=== Begin Enclosure ===

(* ===== verification/CopyTheorems.v ===== *)
(** COPY (src/server/conn.go, server/flightclient/copyfromstdin.go): the data of a
    client reaches a remote worker as it would reach the temporary file of a local
    one; and what COPY TO STDOUT makes of a row it cannot read. *)

From Stdlib Require Import Strings.Byte.
From stdpp Require Import prelude gmap strings list sorting.
From Stdlib Require Import ZArith Lia.
From S2P Require Import Prelude Wire GoText GoRegexp GoTime Values BinaryTypes CopyBinary SqlScan ErrorCodes Session ExtendedProtocol SimpleQuery CopyText ExtendedTheorems FailureTheorems.

Open Scope Z_scope.

Section copy_in.
Context `{Env}.

(** The client's data messages, and the bytes they carry; end-of-data markers carry none. *)
Definition frames (datas : list (list byte)) : list (byte * list byte) := (λ b, (x64, b)) <$> datas.
Definition payload (datas : list (list byte)) : list byte := concat (filter (λ b, end_marker b = false) datas).
Lemma payload_cons b datas : payload (b :: datas) = (if end_marker b then [] else b) ++ payload datas.
Proof. unfold payload. rewrite filter_cons. destruct (end_marker b) eqn:E; case_decide; congruence || done. Qed.

(** What follows them ends the copy: a message of another kind, or nothing, when the
    client has left. *)
Definition ends (later : list (byte * list byte)) (e : copy_end) : Prop := copy_message (head later) = FrameEnd e.
Lemma ends_message m rest : m.1 ≠ x64 → ∃ e, ends (m :: rest) e ∧ e ≠ CopyLost ∧ ∀ err, e ≠ CopyWriteFailed err.
Proof.
  destruct m as [t b]. cbn. intros Ht. unfold ends, copy_message. cbn. rewrite bool_decide_eq_false_2 by done.
  repeat case_bool_decide; (eexists; split; [reflexivity|done]).
Qed.
Lemma recv_ends {A} (k : copy_frame → M A) later e w : ends later e → w_in w = later →
  (m ← recv; k (copy_message m)) w = k (FrameEnd e) (with_in (tail later) w).
Proof.
  intros He Hw. unfold recv, mbind, M_bind. rewrite Hw. unfold ends in He. destruct later as [|m later]; cbn in *; rewrite He; [|done].
  rewrite <- Hw. by destruct w.
Qed.

Lemma with_in_in ms ms' w : with_in ms (with_in ms' w) = with_in ms w.
Proof. done. Qed.

(** ** The local path *)

Lemma receive_frames fuel acc datas later e w : (length datas < fuel)%nat → ends later e → w_in w = frames datas ++ later →
  receive fuel true (λ _, None) acc w = (Ok (acc ++ payload datas, e), with_in (tail later) w).
Proof.
  intros Hf He. revert fuel acc w Hf. induction datas as [|b datas IH]; intros [|fuel] acc w Hf Hw; cbn in Hf; try lia; cbn [receive].
  - rewrite (recv_ends (λ m, match m with FrameEnd e => _ | FrameData body => _ end) later e) by done. cbn. by rewrite app_nil_r.
  - unfold recv, mbind, M_bind; rewrite Hw; cbn [frames fmap list_fmap app]. cbn [copy_message]. rewrite bool_decide_eq_true_2 by done. rewrite payload_cons. cbn [andb].
    destruct (end_marker b); rewrite IH by (done || lia); [done|]. by rewrite app_assoc.
Qed.

(** ** The upload *)

(** What the reader has yet to hand out. *)
Definition todo (r : wire_reader) (datas : list (list byte)) : list byte := wr_pending r ++ payload datas.

Lemma take_bounds {A} n (x : A) l : (0 < n)%nat → (0 < length (take n (x :: l)) ≤ n)%nat.
Proof. intros Hn. rewrite length_take. cbn [length]. lia. Qed.

(** A Read hands out a first part of it, or meets the end. *)
Lemma wire_Read_frames fuel n r datas later e w : (S (length datas) < fuel)%nat → (0 < n)%nat → ends later e → wr_end r = None →
  w_in w = frames datas ++ later →
  (todo r datas = [] ∧ wire_Read fuel n r w = (Ok (read_ended e, {| wr_pending := []; wr_end := Some e |}), with_in (tail later) w))
  ∨ ∃ bs r' datas', todo r datas = bs ++ todo r' datas' ∧ (0 < length bs ≤ n)%nat ∧ wr_end r' = None
      ∧ wire_Read fuel n r w = (Ok (ReadBytes bs, r'), with_in (frames datas' ++ later) w).
Proof.
  intros Hf Hn He. revert fuel r w Hf. induction datas as [|b datas IH]; intros [|fuel] [pending end_] w Hf Hr Hw; cbn in Hf, Hr; try lia;
    subst end_; cbn [wire_Read wr_pending wr_end]; (destruct pending as [|p pending]; [|right]).
  - left. split; [done|]. by rewrite (recv_ends (λ m, match m with FrameEnd e => _ | FrameData body => _ end) later e).
  - eexists _, _, []. split; [|split; [by apply take_bounds|split; [|reflexivity || (rewrite <- Hw; by destruct w)]]]; [|done].
    unfold todo. cbn [wr_pending]. by rewrite app_assoc, take_drop.
  - unfold recv, mbind, M_bind. rewrite Hw. cbn [frames fmap list_fmap app copy_message]. rewrite bool_decide_eq_true_2 by done.
    unfold todo at 1 2. cbn [wr_pending app]. rewrite payload_cons. destruct (end_marker b).
    + apply (IH fuel {| wr_pending := []; wr_end := None |} (with_in (frames datas ++ later) w)); [lia|done..].
    + apply (IH fuel {| wr_pending := b; wr_end := None |} (with_in (frames datas ++ later) w)); [lia|done..].
  - eexists _, _, (b :: datas). split; [|split; [by apply take_bounds|split; [|reflexivity || (rewrite <- Hw; by destruct w)]]]; [|done].
    unfold todo. cbn [wr_pending]. by rewrite app_assoc, take_drop.
Qed.

(** The worker after these chunks, and after the end of the upload: end of file makes
    the worker run the statement, an error makes it drop the data. *)
Definition send_chunks (chunks : list (list byte)) (d : DB) : DB := foldl (λ d c, (remote_chunk c d).2) d chunks.
Definition upload_end (e : copy_end) (d : DB) : (Z + string) * DB :=
  match read_ended e with
  | ReadError err => (inr ("read csv stream: " +:+ err), remote_cancel d)
  | _ => remote_close d
  end.
Definition accepts_chunks : Prop := ∀ bs d, (remote_chunk bs d).1 = None.
Definition sized (chunk : nat) (c : list byte) : Prop := (0 < length c ≤ chunk)%nat.

Lemma length_frames datas (later : list (byte * list byte)) : length (frames datas ++ later) = (length datas + length later)%nat.
Proof. unfold frames. by rewrite length_app, length_fmap. Qed.

Lemma upload_frames fuel chunk r datas later e w : (length (todo r datas) < fuel)%nat → (0 < chunk)%nat → ends later e →
  wr_end r = None → accepts_chunks → w_in w = frames datas ++ later →
  ∃ chunks, concat chunks = todo r datas ∧ Forall (sized chunk) chunks
    ∧ upload fuel chunk r w =
        (Ok ((upload_end e (send_chunks chunks (w_db w))).1, {| wr_pending := []; wr_end := Some e |}),
         with_in (tail later) (in_db (upload_end e (send_chunks chunks (w_db w))).2 w)).
Proof.
  intros Hf Hc He Hr Hacc. revert r datas w Hf Hr. induction fuel as [|fuel IH]; intros r datas w Hf Hr Hw; [lia|].
  cbn [upload]. unfold mbind at 1, M_bind at 1.
  destruct (wire_Read_frames (S (S (length (w_in w)))) chunk r datas later e w) as [[Ht ->]|(bs & r' & datas' & Ht & Hl & Hr' & ->)];
    [rewrite Hw, length_frames; lia|done..| |].
  - exists []. rewrite Ht. split_and!; [done|constructor|]. unfold on_db, mbind, M_bind, upload_end.
    destruct e; cbn; try done; by destruct (remote_close (w_db w)).
  - pose proof (Hacc bs (w_db w)) as Hb. unfold on_db, mbind, M_bind. cbn [with_in w_db].
    destruct (remote_chunk bs (w_db w)) as [err d] eqn:E. cbn in Hb. subst err.
    destruct (IH r' datas' (in_db d (with_in (frames datas' ++ later) w))) as (chunks & Hcat & Hall & Hup);
      [apply (f_equal length) in Ht; rewrite length_app in Ht; lia|done..|].
    exists (bs :: chunks). split_and!; [cbn; by rewrite Hcat, Ht|by constructor|].
    cbn [send_chunks foldl]. rewrite E. exact Hup.
Qed.

Lemma payload_pending datas ms : (length (payload datas) ≤ pending_bytes (frames datas ++ ms))%nat.
Proof.
  induction datas as [|b datas IH]; [cbn; lia|]. rewrite payload_cons, length_app. unfold pending_bytes, frames in *. cbn.
  destruct (end_marker b); cbn; lia.
Qed.

Lemma copy_failed_db code message w : w_db (copy_failed code message w).2 = w_db w.
Proof. unfold copy_failed, setTxError, ready, sendError, send, gets, modify, mbind, M_bind. cbv beta iota. by case_bool_decide. Qed.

=== End Enclosure ===

→ **Exercise details**:
Please reply with an exact copy of the lines above, starting at the first and ending at the line that holds "(** The client's".

→ **Response to the exercise**:
(* ===== verification/CopyTheorems.v ===== *)
(** COPY (src/server/conn.go, server/flightclient/copyfromstdin.go): the data of a
    client reaches a remote worker as it would reach the temporary file of a local
    one; and what COPY TO STDOUT makes of a row it cannot read. *)

From Stdlib Require Import Strings.Byte.
From stdpp Require Import prelude gmap strings list sorting.
From Stdlib Require Import ZArith Lia.
From S2P Require Import Prelude Wire GoText GoRegexp GoTime Values BinaryTypes CopyBinary SqlScan ErrorCodes Session ExtendedProtocol SimpleQuery CopyText ExtendedTheorems FailureTheorems.

Open Scope Z_scope.

Section copy_in.
Context `{Env}.

(** The client's data messages, and the bytes they carry; end-of-data markers carry none. *)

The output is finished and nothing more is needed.